(* ===== verification/ConstraintChain.v ===== *)
(** * Growing the constraint accounts ([dashboard/constraint-builders.ts], [allocate_*.rs], [extend_pda.rs])

    The five instructions an owner sends to create or replace a vault's constraints, and the
    program's handlers for them on the account they grow. *)

From Stdlib Require Import QArith.
From S2P Require Import Prelude Types Accounts Bytes Pdas AltLoader Composer Codecs Instructions InstructionTable InstructionSpec AccountLayouts OwnerChain Executor ExecutorSpec OwnerSpec CreateVault CreateVaultSpec.
Local Open Scope string_scope.
Local Open Scope Z_scope.
Local Open Scope list_scope.

(** ** The client *)
Definition CONSTRAINTS_SIZE : Z := 35888.
Definition PENDING_CONSTRAINTS_SIZE : Z := 35904.
Definition MAX_CPI_ACCOUNT_SIZE : Z := 10240.

(** The [while] loop; [fuel] bounds its iterations. *)
Fixpoint extend_loop (fuel : nat) (current fullSize : Z) : option (list Z) :=
  match fuel with
  | O => None
  | S fuel' =>
      if current <? fullSize then
        let current := Z.min (current + MAX_CPI_ACCOUNT_SIZE) fullSize in
        cons current <$> extend_loop fuel' current fullSize
      else Some []
  end.

Definition extendSteps (fullSize : Z) : list Z :=
  default [] (extend_loop (S (Z.to_nat fullSize)) MAX_CPI_ACCOUNT_SIZE fullSize).

(** What a read of a constraints account gives; the data are left encoded. *)
Record ConstraintsPdaInfo := mkPdaInfo {
  cp_exists : bool;
  cp_data : option bytes;
  cp_address : Address;
}.

Definition empty_entries : SigilError := sdk_error "Error" [].

Section builders.
Context `{env : PdaEnv} `{lib : ClientLib} {Tx : Type} `{txlib : !TxLib Tx}.

(** [constraint-reads.ts] *)
Definition findConstraintsPda (vault programAddress : Address) : Address :=
  (getProgramDerivedAddress programAddress [seedString "constraints"; encodeAddress vault]).1.
Definition findPendingConstraintsPda (vault programAddress : Address) : Address :=
  (getProgramDerivedAddress programAddress [seedString "pending_constraints"; encodeAddress vault]).1.
Definition findPendingCloseConstraintsPda (vault programAddress : Address) : Address :=
  (getProgramDerivedAddress programAddress
     [seedString "pending_close_constraints"; encodeAddress vault]).1.

(** [getAccountInfo]: no account, its data as a base64 pair, or data in another form; and
    Node's [Buffer.from(text, "base64")]. *)
Definition fetch_info (getAccountInfo : Address -> res SigilError (option (option string)))
    (bufferFromBase64 : string -> bytes) (address : Address) : res SigilError ConstraintsPdaInfo :=
  accountInfo ← getAccountInfo address;
  Ok (match accountInfo with
      | None => mkPdaInfo false None address
      | Some rawData => mkPdaInfo true (bufferFromBase64 <$> rawData) address
      end).

Definition fetchConstraints getAccountInfo bufferFromBase64 (vault programAddress : Address) :=
  fetch_info getAccountInfo bufferFromBase64 (findConstraintsPda vault programAddress).
Definition fetchPendingConstraintsUpdate getAccountInfo bufferFromBase64 (vault programAddress : Address) :=
  fetch_info getAccountInfo bufferFromBase64 (findPendingConstraintsPda vault programAddress).
Definition fetchPendingCloseConstraints getAccountInfo bufferFromBase64 (vault programAddress : Address) :=
  fetch_info getAccountInfo bufferFromBase64 (findPendingCloseConstraintsPda vault programAddress).

Definition stub_blockhash : Blockhash := mkBlockhash "11111111111111111111111111111111" 0.

Definition assertWithinTxSize (owner : Address) (instructions : list Instruction) : res SigilError unit :=
  let compiled := compileTransaction (mkMessage owner stub_blockhash instructions) in
  let '(_, byteLength, withinLimit) := measureTransactionSize compiled in
  throw_if (negb withinLimit) (tx_too_large byteLength MAX_TX_SIZE).

Record BuildCreateConstraintsInput := mkConstraintsInput {
  bc_owner : Address;
  bc_vault : Address;
  bc_policy : Address;
  bc_entries : list cval;
  bc_strictMode : bool;
}.

Definition extend_ix (owner vault pda : Address) (targetSize : Z) : res SigilError Instruction :=
  client_res (getInstruction ExtendPda_ix [("owner", owner); ("vault", vault); ("pda", pda)]
    [("targetSize", VlInt targetSize)]).

Definition populate_args (i : BuildCreateConstraintsInput) : struct_val :=
  [("entries", VlList (bc_entries i)); ("strictMode", VlBool (bc_strictMode i))].

Definition buildCreateConstraintsIxs (i : BuildCreateConstraintsInput) : res SigilError (list Instruction) :=
  throw_if (bool_decide (bc_entries i = [])) empty_entries ;;
  let constraintsPda := findConstraintsPda (bc_vault i) SIGIL_PROGRAM_ID in
  allocateIx ← client_res (getInstructionAsync AllocateConstraintsPda_ix
    [("owner", bc_owner i); ("vault", bc_vault i); ("policy", bc_policy i); ("constraints", constraintsPda)] []);
  extendIxs ← map_res (extend_ix (bc_owner i) (bc_vault i) constraintsPda) (extendSteps CONSTRAINTS_SIZE);
  populateIx ← client_res (getInstructionAsync CreateInstructionConstraints_ix
    [("owner", bc_owner i); ("vault", bc_vault i); ("policy", bc_policy i); ("constraints", constraintsPda)]
    (populate_args i));
  let ixs := allocateIx :: extendIxs ++ [populateIx] in
  assertWithinTxSize (bc_owner i) ixs ;;
  Ok ixs.

Definition buildQueueConstraintsUpdateIxs (i : BuildCreateConstraintsInput) : res SigilError (list Instruction) :=
  throw_if (bool_decide (bc_entries i = [])) empty_entries ;;
  let constraintsPda := findConstraintsPda (bc_vault i) SIGIL_PROGRAM_ID in
  let pendingConstraintsPda := findPendingConstraintsPda (bc_vault i) SIGIL_PROGRAM_ID in
  allocateIx ← client_res (getInstructionAsync AllocatePendingConstraintsPda_ix
    [("owner", bc_owner i); ("vault", bc_vault i); ("policy", bc_policy i);
     ("constraints", constraintsPda); ("pendingConstraints", pendingConstraintsPda)] []);
  extendIxs ← map_res (extend_ix (bc_owner i) (bc_vault i) pendingConstraintsPda)
                (extendSteps PENDING_CONSTRAINTS_SIZE);
  populateIx ← client_res (getInstructionAsync QueueConstraintsUpdate_ix
    [("owner", bc_owner i); ("vault", bc_vault i); ("policy", bc_policy i);
     ("constraints", constraintsPda); ("pendingConstraints", pendingConstraintsPda)]
    (populate_args i));
  let ixs := allocateIx :: extendIxs ++ [populateIx] in
  assertWithinTxSize (bc_owner i) ixs ;;
  Ok ixs.
End builders.

(** ** The program

    The account of a constraints address: its length, whether its discriminator is written,
    and the vault recorded behind it. [None]: no lamports, no account. *)
Record RawPda := mkRaw { rp_len : Z; rp_populated : bool; rp_vault : Address }.

Definition INSTRUCTION_CONSTRAINTS_SIZE : Z := 8 + 32 + 560 * 64 + 1 + 1 + 1 + 1 + 4.
Definition PENDING_CONSTRAINTS_UPDATE_SIZE : Z := 8 + 32 + 560 * 64 + 1 + 1 + 1 + 5 + 8 + 8 + 8.
Definition EXTEND_LIMIT : Z := 35912.

Definition allocate_pda (vault : Address) (pda : option RawPda) : res string (option RawPda) :=
  match pda with
  | Some _ => Throw "InvalidConstraintConfig"
  | None => Ok (Some (mkRaw MAX_CPI_ACCOUNT_SIZE false vault))
  end.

> **Task prompt**
Go through the lines above and count those that include "Open"; give the total and nothing more.

> **Output**
3